Professor Guy Lemieux

Guy is a Professor in Computer Engineering at the University of British Columbia University of British Columbia where he teaches advanced digital design and computer systems/architecture related courses. His research focuses on improving FPGA devices and CAD tools, in particular making them easier to use and more efficient for computing tasks. His research has shown how to design FPGA interconnect to be more efficient, that CAD tool performance can be enhanced through parallelism, and that overlays are a much easier way to program FPGAs . His latest research is attempting to make machine learning and artificial intelligence applications more efficient on FPGAs through low-precision arithmetic, such as TinBiNN for binary neural networks, and using custom accelerator interfaces.

Prof. Lemieux graduated from University of Toronto where he was part of a team that designed NUMAchine, a cache-coherent multiprocessor built from scratch using MIPS R4400 CPUs, custom PCBs and FPGAs. Throughout his career, he's designed or co-designed various soft processors and accelerators (MIPS and NIOS clones, VIPERS , VEGAS , VENICE , ORCA RISC-V, and Saturn-V) and co-founded VectorBlox Computing which developed the MXP (Matrix Processor), a tensor accelerator. Within RISC-V International, he is an elected member of the Technical Steering Committee and chair of the SoftCPU Special Interest Group . Throughout the COVID-19 pandemic, he worked with a small team from the SIG to develop new technology for managing custom instructions without namespace collisions in the ISA, resulting in Google's CFU-Playground as well as CFU interfaces in Lattice's RISC-V RX IP core and Efinix's Titanium FPGAs. After extending this further to provide virtualization and protection (like virtual memory), it is being offered as a basis specification for the new Composable Extensions (CX) Task Group which he helped launch. He was also a member of the RISC-V Vector and the early Cache Management Operations committees. Finally, he serves as a Voting Member and Editor within the Working Group for IEEE P3109 Standard for Arithmetic Formats for Machine Learning which has been releasing updates through its Interim Report.

FPGAs, short for Field-Programmable Gate Arrays, are are universal logic chips, capable of emulating any other digital chip. Of course, this emulation capability comes with some overhead in the form of cost and performance -- a key goal of Prof. Lemieux's research is to drive down the cost as well as improve the speed and power dissipation of these chips. He has done this through optimization at various levels including the transistor-level design, architecture (internal organization) of the device, and CAD tools that map circuits into the device.

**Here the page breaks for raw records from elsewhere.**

(** * EC2 failover controller: a shallow embedding of [ec2_controller.py]

    The controller watches one EC2 instance, decides each cycle whether it must
    be replaced, launches a replacement in another availability zone,
    repoints every route table of the VPC at it and terminates the old
    instance.

    The Python functions are embedded as computations in a state-and-exception
    monad over a [world]: a model of the EC2 account (the part of boto3 the
    script talks to), the files on disk, the answers of the environment
    (transient API failures, outcomes of the [ping] subprocess, random
    numbers) and the trace of every external call the script has made.
    Output written with [print] is not part of the model. *)

From stdpp Require Import base gmap strings list fin_maps pretty.
From Stdlib Require Import ZArith Lia Ascii.

Local Open Scope string_scope.
Local Open Scope Z_scope.
Local Open Scope list_scope.

(** ** Python values and exceptions *)

(** The exceptions the script can meet.  All of them derive from Python's
    [Exception], so [except Exception] and a bare [except:] catch every one of
    them.  [KeyboardInterrupt] is asynchronous and is not modelled. *)
Inductive exn : Type :=
  | ClientError (code : string)      (* botocore.exceptions.ClientError *)
  | WaiterError (waiter : string)    (* botocore.exceptions.WaiterError *)
  | IndexError                       (* [l[0]] on an empty list *)
  | KeyError (key : string)          (* [d[k]] on a missing key *)
  | TypeError                        (* [None[k]] *)
  | ValueError                       (* ipaddress: malformed network *)
  | TimeoutExpired                   (* subprocess.TimeoutExpired *)
  | OSError                          (* process launch or file open failed *)
  | PyException (msg : string).      (* [raise Exception(msg)] *)

Inductive result (A : Type) : Type :=
  | Ok (a : A)
  | Raise (e : exn).
Arguments Ok {A} a.
Arguments Raise {A} e.

Definition is_ok {A} (r : result A) : bool :=
  match r with Ok _ => true | Raise _ => false end.

(** ** The EC2 account *)

(** What [describe_instances] reports for one instance.  [PrivateIpAddress]
    and [SubnetId] are absent from the description of an instance that is
    not attached to a subnet (a terminated one, for example). *)
Record instance : Type := Instance {
  PrivateIpAddress : option string;
  AvailabilityZone : string;
  StateName : string;
  ImageId : string;
  InstanceType : string;
  SubnetId : option string;
  NetworkInterfaces : list string
}.

(** A subnet's [CidrBlock], already parsed: the address as a 32-bit number
    and the prefix length. *)
Record cidr_block : Type := Cidr { cidr_addr : Z; cidr_len : Z }.

Record subnet : Type := Subnet {
  sn_id : string;
  sn_vpc : string;
  sn_az : string;
  sn_cidr : cidr_block
}.

(** A route table: the VPC it belongs to and its routes, keyed by destination
    CIDR (EC2 identifies a route by its table and its destination), each
    pointing at an instance id. *)
Record route_table : Type := RouteTable {
  rt_vpc : string;
  rt_routes : gmap string string
}.

Record cloud : Type := Cloud {
  instances : gmap string instance;
  subnets : list subnet;
  route_tables : gmap string route_table;
  zones : list string;
  enis : gmap string bool;          (* network interface -> SourceDestCheck *)
  next_id : N                       (* supply of fresh resource ids *)
}.

(** ** What the script sends to the outside *)

(** The rendered user data is kept symbolic: the template text read from the
    file and the two variables handed to Jinja2. *)
Record user_data : Type := UserData {
  ud_template : string;
  AZ_SUBNET_DEF_ROUTE : Z;
  ROUTE_DESTINATION : string
}.

Record run_request : Type := RunRequest {
  rq_ImageId : string;
  rq_InstanceType : string;
  rq_KeyName : string;
  rq_SecurityGroupId : string;
  rq_SubnetId : string;
  rq_UserData : user_data;
  rq_Name : string
}.

Inductive call : Type :=
  | DescribeInstances (instance_id : string)
  | DescribeSubnetsById (subnet_id : string)
  | DescribeSubnetsFilter (vpc_id : option string) (az : string)
  | DescribeRouteTables (vpc_id : string)
  | DescribeAvailabilityZones
  | RunInstances (req : run_request)
  | WaitInstanceRunning (instance_id : string)
  | WaitInstanceStatusOk (instance_id : string)
  | ModifySourceDestCheck (eni_id : string) (value : bool)
  | DeleteRoute (rt_id : string) (cidr : string)
  | CreateRoute (rt_id : string) (cidr : string) (instance_id : string)
  | TerminateInstances (instance_id : string)
  | SubprocessRun (argv : list string) (timeout : Z)
  | OpenFile (path : string)
  | Sleep (seconds : Z).

(** An entry of the trace: the call and whether it returned ([true]) or
    raised ([false]). *)
Record event : Type := Ev { ev_call : call; ev_ok : bool }.

(** How one run of the [ping] subprocess ends. *)
Inductive ping_outcome : Type :=
  | Exited (returncode : Z)
  | TimedOut
  | LaunchFailed.

Global Instance ping_outcome_eq_dec : EqDecision ping_outcome.
Proof. solve_decision. Defined.

(** ** The world *)

Record world : Type := World {
  cloud_of : cloud;
  files : gmap string string;
  faults : list bool;           (* one per EC2 API call; [true] = the call fails *)
  pings : list ping_outcome;    (* one per [ping] subprocess *)
  rng : list Z;                 (* one per [random.randint] *)
  trace : list event            (* oldest call first *)
}.

Definition M (A : Type) : Type := world → result A * world.

Global Instance M_ret : MRet M := λ A a w, (Ok a, w).

Global Instance M_bind : MBind M := λ A B f m w,
  match m w with
  | (Ok a, w') => f a w'
  | (Raise e, w') => (Raise e, w')
  end.

Definition raise {A} (e : exn) : M A := λ w, (Raise e, w).

(** [try: m except Exception as e: h e] (also the bare [except:]). *)
Definition try_except {A} (m : M A) (h : exn → M A) : M A := λ w,
  match m w with
  | (Ok a, w') => (Ok a, w')
  | (Raise e, w') => h e w'
  end.

Definition exec {A} (m : M A) (w : world) : world := (m w).2.

Definition log (e : event) (w : world) : world :=
  World (cloud_of w) (files w) (faults w) (pings w) (rng w) (trace w ++ [e]).

(** One EC2 API call.  The environment decides first whether the call fails
    for a reason of its own (throttling, network, credentials); otherwise
    [body] is what EC2 does.  Either way the call is recorded. *)
Definition api {A} (c : call) (err : exn) (body : cloud → result A * cloud) : M A := λ w,
  match faults w with
  | true :: fs =>
      (Raise err,
       World (cloud_of w) (files w) fs (pings w) (rng w) (trace w ++ [Ev c false]))
  | fs =>
      let '(r, cl) := body (cloud_of w) in
      (r, World cl (files w) (tail fs) (pings w) (rng w) (trace w ++ [Ev c (is_ok r)]))
  end.

Definition transient : exn := ClientError "RequestError".

(** [l[0]] *)
Definition index0 {A} (l : list A) : M A :=
  match l with
  | x :: _ => mret x
  | [] => raise IndexError
  end.

(** [d[key]] on a key that may be missing. *)
Definition getitem {A} (key : string) (o : option A) : M A :=
  match o with
  | Some x => mret x
  | None => raise (KeyError key)
  end.

(** [time.sleep(seconds)] *)
Definition sleep (seconds : Z) : M unit := λ w, (Ok (), log (Ev (Sleep seconds) true) w).

(** ** EC2 operations used by the script *)

(** The boto3 client calls of the script, each as an [api] call on the
    account: what EC2 answers and how the account changes when the call is
    not hit by a transient failure.  A call that is refused (unknown id,
    missing or duplicate route) raises [ClientError] and changes nothing. *)
Module EC2.

Definition describe_instances (instance_id : string) : M instance :=
  api (DescribeInstances instance_id) transient (λ cl,
    match instances cl !! instance_id with
    | Some i => (Ok i, cl)
    | None => (Raise (ClientError "InvalidInstanceID.NotFound"), cl)
    end).

Definition describe_subnets_by_id (subnet_id : string) : M (list subnet) :=
  api (DescribeSubnetsById subnet_id) transient (λ cl,
    match filter (λ s, sn_id s = subnet_id) (subnets cl) with
    | [] => (Raise (ClientError "InvalidSubnetID.NotFound"), cl)
    | l => (Ok l, cl)
    end).

(** [describe_subnets(Filters=...)] with an optional [vpc-id] filter and an
    [availability-zone] filter. *)
Definition matches_filter (vpc_id : option string) (az : string) (s : subnet) : Prop :=
  match vpc_id with Some v => sn_vpc s = v | None => True end ∧ sn_az s = az.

Prof. Lemieux is especially interested in the acceleration of compute-oriented applications using custom hardware. For this purpose, FPGAs have shown much promise, but they also have a reputation for being very difficult to "program", particularly among software-oriented designers, the key users in such applications. To help, he is a strong advocate for the use of overlay architectures, which are digital circuits built on top of FPGAs that make them easier to program. Overlays are like a new type of FPGA, in that they themselves are programmable, but they are more application-specific and have fewer users, making them unlikely to be built as custom chips. Nevertheless, his research has shown that regular C programs can be easily mapped to processor-like overlays and offer levels of performance that competitive with GPUs.

His startup, VectorBlox Computing, was acquired by Microchip in September 2019 and is now called the VectorBlox Accelerator SDK . VectorBlox designed a vector accelerator system known as the VectorBlox MXP (MatriX Processor) that operates directly on 1D, 2D and 3D tensors. MXP provides four key architectural features that provide gains in efficiency: scratchpad, hardware DMA, sub-word SIMD, and custom instructions. Instead of a traditional named vector register, MXP uses an addressable scratchpad. Being addressable, vectors are simply pointers in C; this allows any number of vectors of arbitrary length to be formed without any internal fragmentation, reduces the need for data duplication and data movement, and allows use of a stack-based ABI for nesting accelerated vector functions. Hardware DMA makes efficient use of a wide, dedicated path to external memory for transfering 1D and 2D tensors and operates concurrently with computation. Sub-word SIMD provides increased parallelism for operations on byte and halfword elements. Custom instructions make it easy to attach highly pipelined hardware into a C-programmed environment, where the hardware design effort focuses on data operations not on data storage/staging/movement (which is left within C). Furthermore, the MXP is fully portable, allowing the use of almost any host processor and almost any C compiler without the need for any compiler modifications. VectorBlox measured nearly 10,000 times speedup on an N-body physics problem. With this level of acceleration, compiler autovectorization is almost useless because it demands careful planning of code structure and data layout which are best done manually using compiler intrinsics.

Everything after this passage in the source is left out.